__Task to carry out__:
Scan the listing below. Return every line containing the string "rbind".

Provided data START

(** * Story Sentinel: a shallow embedding of the upgrade core and its properties

    The development follows the layout of the Python package [sentinel]:

    - [Py]        the fragment of the Python run time the package relies on
                  (exceptions, [str] methods, [int()], [datetime], [timedelta]);
    - [Watcher]   [sentinel/watcher.py]: the [Version] value and its ordering;
    - [Health]    [sentinel/health.py]: the consensus-client probe;
    - [Runner]    [sentinel/runner.py]: the upgrade orchestration;
    - [Scheduler] [sentinel/scheduler.py]: the persisted upgrade queue.

    Part I holds the definitions, Part II the properties.

    Modelling conventions.  Python [str] values are Rocq strings (8-bit
    characters: version tags, timestamps and service names are ASCII).  Python
    integers are [Z]; a [float] is the rational it denotes, with exact
    arithmetic.  A call that can raise returns a [result]; only subclasses of
    [Exception] are modelled.  Logging has no effect on the results and is
    left out. *)

From Stdlib Require Import ZArith QArith_base List String Ascii Bool Lia.
From Stdlib Require Import Permutation.
Import ListNotations.

#[local] Open Scope string_scope.
#[local] Open Scope list_scope.
#[local] Open Scope Z_scope.

(* ################################################################# *)
(** * Part I: the model *)

(* ================================================================= *)
(** ** The Python fragment *)

Module Py.

(** Exceptions carry their class and the text [str(e)] yields. *)
Inductive exn_class : Type :=
| Exception | TypeError | ValueError | KeyError | AttributeError
| OverflowError | OSError | TimeoutExpired.

Record exn : Type := mkExn { exn_cls : exn_class; exn_str : string }.

Inductive result (A : Type) : Type :=
| Ok (a : A)
| Raise (e : exn).
Arguments Ok {A} a.
Arguments Raise {A} e.

Definition rbind {A B} (r : result A) (k : A -> result B) : result B :=
  match r with
  | Ok a => k a
  | Raise e => Raise e
  end.

Definition raise {A} (c : exn_class) (msg : string) : result A :=
  Raise (mkExn c msg).

Declare Scope result_scope.
Delimit Scope result_scope with result.
Notation "x <- c ;; k" := (rbind c (fun x => k))
  (at level 61, c at next level, right associativity) : result_scope.
Notation "' p <- c ;; k" := (rbind c (fun x => match x with p => k end))
  (at level 61, p pattern, c at next level, right associativity) : result_scope.

(** *** Characters and [str] methods *)

Definition is_digit (c : ascii) : bool :=
  let n := nat_of_ascii c in (48 <=? n)%nat && (n <=? 57)%nat.

(** [str.isspace] on one ASCII character: tab, LF, VT, FF, CR, FS..US, space. *)
Definition is_space (c : ascii) : bool :=
  let n := nat_of_ascii c in
  ((9 <=? n)%nat && (n <=? 13)%nat) || ((28 <=? n)%nat && (n <=? 32)%nat).

Definition digit_val (c : ascii) : Z := Z.of_nat (nat_of_ascii c) - 48.
Definition digit_char (d : Z) : ascii := ascii_of_nat (Z.to_nat (48 + d)).

Fixpoint mem_char (c : ascii) (cs : string) : bool :=
  match cs with
  | EmptyString => false
  | String c' cs' => Ascii.eqb c c' || mem_char c cs'
  end.

(** [s.lstrip(chars)] *)
Fixpoint lstrip (chars : string) (s : string) : string :=
  match s with
  | EmptyString => EmptyString
  | String c s' => if mem_char c chars then lstrip chars s' else s
  end.

Fixpoint lstrip_space (s : string) : string :=
  match s with
  | EmptyString => EmptyString
  | String c s' => if is_space c then lstrip_space s' else s
  end.

Fixpoint rev_string (acc s : string) : string :=
  match s with
  | EmptyString => acc
  | String c s' => rev_string (String c acc) s'
  end.

(** [s.strip()] *)
Definition strip (s : string) : string :=
  rev_string "" (lstrip_space (rev_string "" (lstrip_space s))).

(** [re.findall(r'\d+', s)]: the maximal runs of digits, left to right.
    [cur] is the run being read. *)
Fixpoint findall_digits_from (cur : string) (s : string) : list string :=
  match s with
  | EmptyString => if String.eqb cur "" then [] else [cur]
  | String c s' =>
      if is_digit c then findall_digits_from (cur ++ String c "")%string s'
      else if String.eqb cur "" then findall_digits_from "" s'
      else cur :: findall_digits_from "" s'
  end.

Definition findall_digits (s : string) : list string :=
  findall_digits_from "" s.

(** Value of a run of decimal digits, most significant first. *)
Fixpoint int_digits (acc : Z) (s : string) : Z :=
  match s with
  | EmptyString => acc
  | String c s' => int_digits (10 * acc + digit_val c) s'
  end.

(** The digits-and-underscores body of an integer literal accepted by
    [int(str)]: a digit first, then digits, each optionally preceded by one
    underscore. [prev_digit] tells whether the previous character was a digit. *)
Fixpoint int_body (prev_digit : bool) (acc : Z) (s : string) : option Z :=
  match s with
  | EmptyString => if prev_digit then Some acc else None
  | String c s' =>
      if is_digit c then int_body true (10 * acc + digit_val c) s'
      else if Ascii.eqb c "_" then
             (if prev_digit then int_body false acc s' else None)
      else None
  end.

(** [int(s)] for a [str] argument, base 10. *)
Definition int_of_str (s : string) : result Z :=
  let bad := raise ValueError ("invalid literal for int() with base 10: '" ++ s ++ "'")%string in
  let t := strip s in
  let '(neg, body) :=
    match t with
    | String c r =>
        if Ascii.eqb c "-" then (true, r)
        else if Ascii.eqb c "+" then (false, r)
        else (false, t)
    | EmptyString => (false, t)
    end in
  match body with
  | EmptyString => bad
  | String c _ =>
      if is_digit c then
        match int_body false 0 body with
        | Some n => Ok (if neg then - n else n)
        | None => bad
        end
      else bad
  end.

(** Comparison of two tuples of integers ([a > b]): the first position where
    they differ decides; when one is a prefix of the other the longer one is
    the greater. *)
Fixpoint tuple_gt (a b : list Z) : bool :=
  match a, b with
  | x :: a', y :: b' => if x =? y then tuple_gt a' b' else y <? x
  | _ :: _, [] => true
  | [], _ => false
  end.

(** *** Decimal formatting

    [dec_fixed w n] writes the [w] low decimal digits of [n]; [ndigits n] is
    the number of digits of [n >= 0].  ["%d" % n] is [dec_fixed (ndigits n) n]
    and ["%0wd" % n] pads it with zeros on the left up to width [w]. *)
Fixpoint dec_fixed (w : nat) (n : Z) : string :=
  match w with
  | O => ""
  | S w' => (dec_fixed w' (n / 10) ++ String (digit_char (n mod 10)) "")%string
  end.

Fixpoint ndigits_fuel (fuel : nat) (n : Z) : nat :=
  match fuel with
  | O => 1
  | S f => if n <? 10 then 1%nat else S (ndigits_fuel f (n / 10))
  end.

Definition ndigits (n : Z) : nat := ndigits_fuel (Z.to_nat (Z.log2 n)) n.

Definition fmt_0wd (w : nat) (n : Z) : string :=
  if n <? 0 then ("-" ++ dec_fixed (Nat.max (w - 1) (ndigits (- n))) (- n))%string
  else dec_fixed (Nat.max w (ndigits n)) n.

Definition fmt_d (n : Z) : string := fmt_0wd 1 n.

(** Read exactly [k] decimal digits from the front of [s]. *)
Fixpoint parse_digits (k : nat) (acc : Z) (s : string) : option (Z * string) :=
  match k with
  | O => Some (acc, s)
  | S k' =>
      match s with
      | String c s' =>
          if is_digit c then parse_digits k' (10 * acc + digit_val c) s'
          else None
      | EmptyString => None
      end
  end.

Fixpoint take (n : nat) (s : string) : string :=
  match n, s with
  | S n', String c s' => String c (take n' s')
  | _, _ => ""
  end.

Fixpoint drop (n : nat) (s : string) : string :=
  match n, s with
  | S n', String c s' => drop n' s'
  | _, _ => s
  end.

(** [s.find(c)] for a one-character needle. *)
Fixpoint find_char (c : ascii) (s : string) : option nat :=
  match s with
  | EmptyString => None
  | String c' s' =>
      if Ascii.eqb c c' then Some O else option_map S (find_char c s')
  end.

(** [s.startswith(sub)] *)
Fixpoint startswith (sub s : string) : bool :=
  match sub, s with
  | EmptyString, _ => true
  | String a sub', String b s' => Ascii.eqb a b && startswith sub' s'
  | String _ _, EmptyString => false
  end.

(** [sub in s] *)
Fixpoint contains (sub s : string) : bool :=
  startswith sub s ||
  match s with
  | EmptyString => false
  | String _ s' => contains sub s'
  end.

(** [s.replace(old, new)] for a one-character [old]. *)
Fixpoint replace_char (old : ascii) (new : string) (s : string) : string :=
  match s with
  | EmptyString => ""
  | String c s' =>
      if Ascii.eqb c old then (new ++ replace_char old new s')%string
      else String c (replace_char old new s')
  end.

Provided data END

__Exercise solution__:
Definition rbind {A B} (r : result A) (k : A -> result B) : result B :=
Notation "x <- c ;; k" := (rbind c (fun x => k))
Notation "' p <- c ;; k" := (rbind c (fun x => match x with p => k end))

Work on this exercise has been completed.